But what about the actors? Literally fish out of water, the first time around; as I said above, the new contexts – the effects; the obvious placement within the theatrical space/environment; newly-visible physical relationships… – brought polish to their performances: particularly Mark Quartley’s strangely hen-like (in both looks and moves) Ariel.
Now that I have had a chance to observe him more thoroughly, he appears to have arrived at the RSC after fronting a Muse concert – although his stage persona is paradoxically a lot less eccentric, a lot more subdued (and, I presume, intentionally). It’s as if his subservience to Prospero has additionally, and completely, incarcerated any jot of character or development. But he does begin to mature a little as the eternal elasticity of the deadline for his freedom finally becomes finite and snaps into place: and it is, therefore, ultimately, why his relationship with Prospero seems more cogent than Miranda’s.
This partnership culminates (as, it seems to me, does the whole play) in Ariel asking his stern father-figure of a captor – like some small child exploring both the definition of the word and the depth of promise it contains… –
Before you can say “come” and “go,”
And breathe twice, and cry “so, so,”
Each one, tripping on his toe,
Will be here with mop and mow.
Do you love me, master? No?
…a perfect, urgent, shocking restatement of Miranda’s abrupt interrogation of Ferdinand one act earlier: “Do you love me?” But this later challenge carries a hundred more times emotional heft. (And – much to my surprise – caused a sudden shoulder-shaking stream of tears to run down my face. Simon Russell Beale’s response, it has to be said, also affected me.)
Jenny Rainsford’s Miranda – strangely looking a lot older than in Love for Love, and certainly well out of her teenage years… – was too simply characterized: her supposed emotions – perhaps representing her naïveté – jagged, rather than subtle; jumping up steps, rather than running along a spectrum. [I wondered if there was a connection I had missed, the first time around – and which drove this spasmodic behaviour – that is, Miranda’s realization of a world beyond “this island we arriv’d”: her isolation perhaps deriving from Plato’s allegory of the cave. (But perhaps this was Shakespeare’s own implication; not Doran’s exaggerated inference?)]
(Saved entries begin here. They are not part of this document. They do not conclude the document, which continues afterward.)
(* ===== verification/FsInvariant.v ===== *)
(** The filesystem over the whole pipeline of plenith/orchestrator.py: every path stays
    absolute, tombstones stay consistent, and a forensic baseline once recorded is never
    overwritten, whatever commands the attacker sends. *)

From S2P Require Import Prelude PyStr Posix Vfs Regex Float Json CounterAI Synthetic Session.
From S2P Require Import Heuristics Responses Engagement Shell Search Orchestrator Pipeline.

(** ** Absolute paths *)

Abbreviation slashed p := (startswith p [SLASH] = true).

(** A key of the filesystem: empty (the canonical form of an empty path) or absolute. *)
Definition rooted_path (p : str) : Prop := p = [] ∨ slashed p.

Lemma slashed_cons p : slashed p ↔ ∃ r, p = SLASH :: r.
Proof. rewrite startswith_spec. by split; intros [r ->]; exists r. Qed.

Lemma slashed_app p q : slashed p → slashed (p ++ q).
Proof. rewrite !slashed_cons. intros [r ->]. by eexists. Qed.

Lemma canon_rooted path cwd home : slashed (str_or cwd [SLASH]) → rooted_path (_canon path cwd home).
Proof.
  intros Hc. unfold _canon. destruct path as [|x path]; [by left|]. right.
  set (e := expand_tilde _ _). set (q := if startswith e [SLASH] then e else _).
  assert (slashed q) as Hq.
  { unfold q. destruct (startswith e [SLASH]) eqn:E; [done|]. unfold path_join. rewrite E.
    by destruct (_ || _); repeat apply slashed_app. }
  apply normpath_abs, abs_path_startswith, slashed_cons in Hq as [r ->]. by apply slashed_cons; eexists.
Qed.

Lemma rstrip_char_spec c p : ∃ k, p = rstrip_char c p ++ repeat c k.
Proof.
  unfold rstrip_char, rstrip_by.
  cut (∀ l : str, ∃ k, rev l = rev (lstrip_by (N.eqb c) l) ++ repeat c k).
  { intros H. destruct (H (rev p)) as [k E]. exists k. by rewrite rev_involutive in E. }
  induction l as [|x l [k IH]]; [by exists 0|]. cbn [lstrip_by].
  destruct (N.eqb_spec c x) as [<-|Hne]; [|by exists 0; rewrite app_nil_r].
  exists (S k). cbn [rev]. rewrite IH, <- app_assoc. f_equal. symmetry. apply repeat_cons.
Qed.

Lemma rstrip_rooted p : slashed p → rooted_path (rstrip_char SLASH p).
Proof.
  intros [r Hr]%slashed_cons. destruct (rstrip_char_spec SLASH p) as [k E].
  destruct (rstrip_char SLASH p) as [|x q]; [by left|]. right. apply slashed_cons.
  exists q. rewrite Hr in E. by injection E as <- _.
Qed.

Lemma or_root_slashed q : rooted_path q → slashed (match q with [] => [SLASH] | x :: r => x :: r end).
Proof. by intros [-> | [r ->]%slashed_cons]. Qed.

Lemma parent_rooted q : rooted_path q → rooted_path (join [SLASH] (removelast (split_on SLASH q))).
Proof.
  intros [-> | [r ->]%slashed_cons]; [by left|].
  change (SLASH :: r) with ([] ++ SLASH :: r). rewrite split_on_app by apply not_elem_of_nil.
  destruct (split_on SLASH r) as [|c l] eqn:E; [by apply split_on_nonempty in E|].
  change (removelast ([] :: c :: l)) with (([] : str) :: removelast (c :: l)).
  destruct (removelast (c :: l)) as [|d l']; [by left|]. right. by rewrite join_cons.
Qed.

Lemma resolve_cd_slashed target cw p : slashed cw → slashed (home p) → slashed (_resolve_cd target cw p).
Proof.
  intros Hc Hh. unfold _resolve_cd. case_bool_decide; [done|]. case_bool_decide; [done|].
  destruct (startswith target "~/"%py); [by apply slashed_app|].
  destruct (startswith target "/"%py) eqn:Et; [by apply or_root_slashed, rstrip_rooted|].
  case_bool_decide; [by apply or_root_slashed, parent_rooted, rstrip_rooted|].
  destruct (rstrip_rooted _ Hc) as [-> |]; [done | by apply slashed_app].
Qed.

(** ** The invariant *)

(** The working directory and home are absolute, and so is every key. *)
Record rooted (s : Session) : Prop := mk_rooted {
  rooted_cwd : slashed (cwd s);
  rooted_home : slashed (home (persona s));
  rooted_keys : ∀ p, p ∈ dom (_files (session_vfs s)) → rooted_path p;
}.

(** What holds from [s] to a later [s'] of the same connection. *)
Record grounded (s s' : Session) : Prop := mk_grounded {
  grounded_rooted : rooted s → rooted s';
  grounded_inv : vfs_inv (session_vfs s) → vfs_inv (session_vfs s');
  grounded_baseline p b :
    _baseline (session_vfs s) !! p = Some b → _baseline (session_vfs s') !! p = Some b;
}.

#[export] Instance grounded_preorder : PreOrder grounded.
Proof. split; [by split | intros a b c [] []; split; auto]. Qed.

(** A step that leaves the filesystem, working directory and persona alone. *)
Lemma grounded_same s s' :
  session_vfs s' = session_vfs s → cwd s' = cwd s → persona s' = persona s → grounded s s'.
Proof. intros Ev Ec Ep. split; rewrite ?Ev; [|done..]. intros []. by split; rewrite ?Ev, ?Ec, ?Ep. Qed.

(** An operation adds at most its own canonical path to the keys. *)
Lemma exec_op_keys {R} (run : R → option str) (v : vfs R) o p :
  p ∈ dom (_files (exec_op run v o)) →
  p ∈ dom (_files v) ∨
  match o with
  | ORead q c h | OWrite q _ c h _ _ | OTouch q c h | OUnlink q c h | ORegister q _ c h => p = _canon q c h
  end.
Proof.
  destruct o as [q c h|q x c h a tm|q c h|q c h|q r c h]; cbn.
  - destruct (read_frame run q c h v) as (_ & _ & _ & [-> | (f & _ & _ & ->)]); [by left|].
    rewrite dom_insert_L. intros [Hp%elem_of_singleton|Hp]%elem_of_union; [by right | by left].
  - rewrite dom_insert_L. intros [Hp%elem_of_singleton|Hp]%elem_of_union; [by right | by left].
  - unfold setdefault. destruct (_ !! _); [by left|].
    rewrite dom_insert_L. intros [Hp%elem_of_singleton|Hp]%elem_of_union; [by right | by left].
  - rewrite dom_delete_L. intros [Hp _]%elem_of_difference. by left.
  - by left.
Qed.

Lemma call_vfs_grounded t o s : op_cwd o = None ∨ op_cwd o = Some (cwd s) → grounded s (call_vfs t o s).
Proof.
  intros Ho. split; [|apply exec_inv | apply exec_baseline].
  intros [Hc Hh Hk]. split; [exact Hc | exact Hh|].
  assert (slashed (str_or (op_cwd o) [SLASH])) as Hs.
  { destruct Ho as [-> | ->]; [done|]. apply slashed_cons in Hc as [r E]. by rewrite E. }
  intros p [Hp|Hp]%exec_op_keys; [by apply Hk|].
  destruct o; subst p; by apply canon_rooted.
Qed.

#[export] Instance grounded_primitives : Primitives grounded.
Proof.
  split.
  - apply grounded_preorder.
  - apply call_vfs_grounded.
  - intros op path s. unfold observe_vfs_event. cbv zeta.
    apply grounded_same; destruct op; unfold on_observed; repeat case_match; reflexivity.
  - intros n r s. unfold observe_search_event. cbv zeta.
    apply grounded_same; unfold on_observed; repeat case_match; reflexivity.
Qed.

Lemma plant_decoy_grounded path content cred kind s : grounded s (plant_decoy path content cred kind s).
Proof.
  unfold plant_decoy. cbv zeta. set (c := _canon path _ _).
  pose (t := t0).
  etransitivity; [exact (call_vfs_grounded t (OWrite c content None None false false) s (or_introl eq_refl))|].
  etransitivity; [|exact (call_vfs_grounded t (ORegister c (RTrap content kind) None None) _ (or_introl eq_refl))].
  apply grounded_same; by destruct cred.
Qed.

Lemma execute_grounded {G} `{Random G} name s : grounded s (execute (G := G) name s).
Proof.
  apply execute_cases; [reflexivity|]. intros. apply plant_decoy_grounded.
Qed.

(** ** Through the pipeline *)

Section pipeline.
Context {G : Type} `{Random G} `{Policy} `{Plugins}.

(** A policy and plugins that respect the filesystem. *)
Class GroundedEngine : Prop := {
  policy_grounded t s a s' : policy_decide t s = Some (a, s') → grounded s s';
  engine_detectors_grounded cmd s : grounded s (run_detectors cmd s);
  engine_responders_grounded a s : grounded s (run_responders a s);
}.
Context `{!GroundedEngine}.

Lemma action_loop_grounded n t cmd s : grounded s (action_loop (G := G) n t cmd s).1.
Proof.
  revert s. induction n as [|n IH]; intros s; cbn [action_loop]; [reflexivity|].
  destruct (policy_decide t s) as [[a s']|] eqn:E; [|reflexivity].
  etransitivity; [by eapply policy_grounded|]. etransitivity; [|apply IH].
  unfold apply_action. etransitivity; [|apply engine_responders_grounded].
  etransitivity; [|apply execute_grounded]. by apply grounded_same.
Qed.

Lemma handle_command_grounded exact w cmd : keeps grounded (handle_command (G := G) exact w cmd).
Proof.
  unfold handle_command. cbv zeta.
  apply keeps_bind; [apply keeps_modify; intros s | intros _].
  { destruct (update_observations_frame (w_moment w) cmd s) as [o ->]. by apply grounded_same. }
  apply keeps_bind; [apply keeps_modify, engine_detectors_grounded | intros _].
  apply keeps_bind; [apply keeps_modify; intros s; apply action_loop_grounded | intros _].
  apply keeps_bind.
  - apply dispatch_keeps. intros target s. split; [|done..]. intros [Hc Hh Hk].
    split; [by apply resolve_cd_slashed | exact Hh | exact Hk].
  - intros r. apply keeps_bind; [apply keeps_modify; intros s; apply action_loop_grounded | intros _].
    apply keeps_ret.
Qed.

Lemma serve_grounds exact ws s : grounded s (serve (G := G) exact ws s).2.
Proof.
  revert s. induction ws as [|[w cmd] ws IH]; intros s; cbn [serve]; [reflexivity|].
  pose proof (handle_command_grounded exact w cmd s) as Hh.
  destruct (handle_command exact w cmd s) as [r s1]. cbn [snd] in Hh.
  set (s2 := match r with Ok (Some (body, source)) => _ | _ => s1 end).
  specialize (IH s2). destruct (serve exact ws s2) as [rs s3]. cbn [snd] in *.
  etransitivity; [exact Hh|]. etransitivity; [|exact IH].
  unfold s2. destruct r as [[[body source]|]|e]; [|reflexivity..]. by apply grounded_same.
Qed.
End pipeline.

#[export] Instance heuristic_grounded `{Unicode} : @GroundedEngine HeuristicPolicy no_plugins.
Proof.
  split; [|intros; reflexivity..]. intros t s a s'. unfold policy_decide, HeuristicPolicy.
  destruct (decide_action _ _) as [[a' o]|]; [|done]. intros [= <- <-]. by apply grounded_same.
Defined.

(** ** A new connection *)

Lemma seed_file_grounded h path content s : grounded s (seed_file h path content s).
Proof. exact (call_vfs_grounded t0 (OWrite path content None h false false) s (or_introl eq_refl)). Qed.

Lemma seed_system_files_grounded s : grounded s (_seed_system_files s).
Proof.
  unfold _seed_system_files. destruct (fleet s); [|reflexivity].
  etransitivity; [|apply seed_file_grounded]. etransitivity; [apply seed_file_grounded|].
  etransitivity; [apply seed_file_grounded|]. unfold _register_dynamic_renderers.
  destruct (fleet _); [|reflexivity].
  exact (call_vfs_grounded t0 (ORegister _ RAuthLog None None) _ (or_introl eq_refl)).
Qed.

Lemma seed_persona_listing_grounded s : grounded s (_seed_persona_listing s).
Proof.
  unfold _seed_persona_listing. generalize (home_listing (persona s)) as l.
  intros l. revert s. induction l as [|x l IH]; intros s; cbn [foldl]; [reflexivity|].
  etransitivity; [|apply IH]. unfold seed_listing_entry.
  repeat case_match; first [reflexivity | apply seed_file_grounded].
Qed.

Lemma init_vfs_keys {R} seeds p : p ∈ dom (_files (init_vfs (R := R) seeds)) → rooted_path p.
Proof.
  unfold init_vfs. assert (∀ q, q ∈ dom (_files (@empty_vfs R)) → rooted_path q) as H by set_solver.
  revert H. generalize (@empty_vfs R). induction seeds as [|x seeds IH]; intros v H; cbn [foldl]; [apply H|].
  apply IH. cbn [_files]. intros q. rewrite dom_insert_L.
  intros [->%elem_of_singleton|Hq]%elem_of_union; [by apply canon_rooted | by apply H].
Qed.

Lemma connect_fresh {G} `{Random G} id uuid user ip p start bot rot s :
  connect (G := G) id uuid user ip p start bot rot None = Ok s → slashed (home p) →
  rooted s ∧ vfs_inv (session_vfs s).
Proof.
  intros E Hh. unfold connect in E. apply Ok_inj in E as <-.
  set (s0 := mk_session _ _ _ _ _ _ _ _ _ _ _ _ _ _ _ _ _ _ _).
  assert (grounded s0 (_seed_system_files (_seed_persona_listing s0))) as [Hr Hi _].
  { etransitivity; [apply seed_persona_listing_grounded | apply seed_system_files_grounded]. }
  split; [apply Hr | apply Hi, vfs_init_inv].
  split; [exact Hh | exact Hh | exact (init_vfs_keys _)].
Qed.

(** C2: the filesystem stays sound whatever is typed.  After any sequence of commands
    on a new connection the working directory and every key are absolute, no path is
    both a file and a tombstone, and a baseline recorded at any time is still there,
    unchanged, at the end: attackers cannot rewrite the forensic originals. *)
Theorem serve_filesystem {G} `{Random G} `{Policy} `{Plugins} `{!GroundedEngine} exact
    id uuid user ip p start bot rot s ws1 ws2 :
  connect (G := G) id uuid user ip p start bot rot None = Ok s → slashed (home p) →
  let s1 := (serve (G := G) exact ws1 s).2 in
  let s2 := (serve (G := G) exact ws2 s1).2 in
  rooted s2 ∧ vfs_inv (session_vfs s2) ∧
  ∀ q b, _baseline (session_vfs s1) !! q = Some b → _baseline (session_vfs s2) !! q = Some b.
Proof.
  intros E Hh. cbv zeta. destruct (connect_fresh _ _ _ _ _ _ _ _ _ E Hh) as [Hr Hi].
  destruct (serve_grounds (G := G) exact ws1 s) as [Hr1 Hi1 _].
  destruct (serve_grounds (G := G) exact ws2 (serve (G := G) exact ws1 s).2) as [Hr2 Hi2 Hb2].
  split_and!; [exact (Hr2 (Hr1 Hr)) | exact (Hi2 (Hi1 Hi)) | exact Hb2].
Qed.

Lemma serve_filesystem_witness :
  let s2 := (serve (G := unit) ∅
      [(demo_world, "cd .."); (demo_world, "echo owned > jdoe/./.aws//config")]%py
      (serve (G := unit) ∅ [(demo_world, "cat ~/.aws/config"%py)] demo).2).2 in
  cwd s2 = "/home"%py ∧ _files (session_vfs s2) !! "/home/jdoe/.aws/config"%py = Some "owned\n"%py ∧
  _baseline (session_vfs s2) !! "/home/jdoe/.aws/config"%py
  = Some "[default]\nregion = us-east-1\noutput = json\n\n[profile staging]\nregion = us-east-1\noutput = json\n"%py.
Proof.
  cbv zeta. split; [vm_compute; reflexivity|]. split; [vm_compute; reflexivity|].
  refine (proj2 (proj2 (serve_filesystem (G := unit) ∅ "c1"%py "e1"%py "jdoe"%py "10.0.0.9"%py jdoe f0
    (Some [jdoe]) None demo [(demo_world, "cat ~/.aws/config"%py)]
    [(demo_world, "cd .."); (demo_world, "echo owned > jdoe/./.aws//config")]%py _ _)) _ _ _).
  - exact demo_connect.
  - reflexivity.
  - vm_cast_no_check (eq_refl (Some "[default]\nregion = us-east-1\noutput = json\n\n[profile staging]\nregion = us-east-1\noutput = json\n"%py)).
Defined.

(** a planted decoy has no forensic original.  [write] snapshots the content before
    the write, so a decoy planted on a fresh path has the empty string for its baseline,
    and by the immutability of baselines it keeps it whatever the attacker does. *)
Theorem planted_baseline_empty {G} `{Random G} `{Policy} `{Plugins} `{!GroundedEngine} exact ws
    path content cred kind s :
  let p := _canon path None (Some (home (persona s))) in
  _canon p None None = p →
  _files (session_vfs s) !! p = None → _baseline (session_vfs s) !! p = None →
  _baseline (session_vfs (serve (G := G) exact ws (plant_decoy path content cred kind s)).2) !! p = Some [].
Proof.
  intros p Hp Hf Hb. apply (serve_grounds (G := G) exact ws).
  assert (_baseline (session_vfs (plant_decoy path content cred kind s))
          = setdefault (_canon p None None) (default [] (_files (session_vfs s) !! _canon p None None))
              (_baseline (session_vfs s))) as ->.
  { unfold plant_decoy. by destruct cred. }
  unfold p in *. rewrite Hp, setdefault_lookup, decide_True by done.
  rewrite Hb. cbn [default]. f_equal. exact (f_equal (default []) Hf).
Qed.

Lemma planted_baseline_empty_witness :
  _baseline (session_vfs (serve (G := unit) ∅ [(demo_world, "cat /etc/mysql/my.cnf"%py)]
     (plant_decoy "/etc/mysql/my.cnf"%py MYSQL_MY_CNF false "config"%py demo)).2)
  !! "/etc/mysql/my.cnf"%py = Some [] ∧
  (serve (G := unit) ∅ [(demo_world, "cat /etc/mysql/my.cnf"%py)]
     (plant_decoy "/etc/mysql/my.cnf"%py MYSQL_MY_CNF false "config"%py demo)).1
  = [Ok (Some (MYSQL_MY_CNF, "vfs-read"%py))].
Proof.
  split; [|vm_compute; reflexivity].
  apply (planted_baseline_empty (G := unit) ∅ [(demo_world, "cat /etc/mysql/my.cnf"%py)]
    "/etc/mysql/my.cnf"%py MYSQL_MY_CNF false "config"%py demo); vm_compute; reflexivity.
Defined.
Daniel Easton (Love for Love again), as Ferdinand, was a little too gauche for my liking – but effective, nonetheless. Tom Turner (yet another Love for Love refugee), as Sebastian, was also not allowed to shine, as he did in the earlier production. Joseph Mydell, though, as Gonzalo – a Polonius with a big heart – was terrific; and his concerns felt truly genuine. (I know this sounds cruel: but very few of the speaking cast made much of an impact in the way that usually provokes me to run through the whole list, devoting a whole paragraph to each….)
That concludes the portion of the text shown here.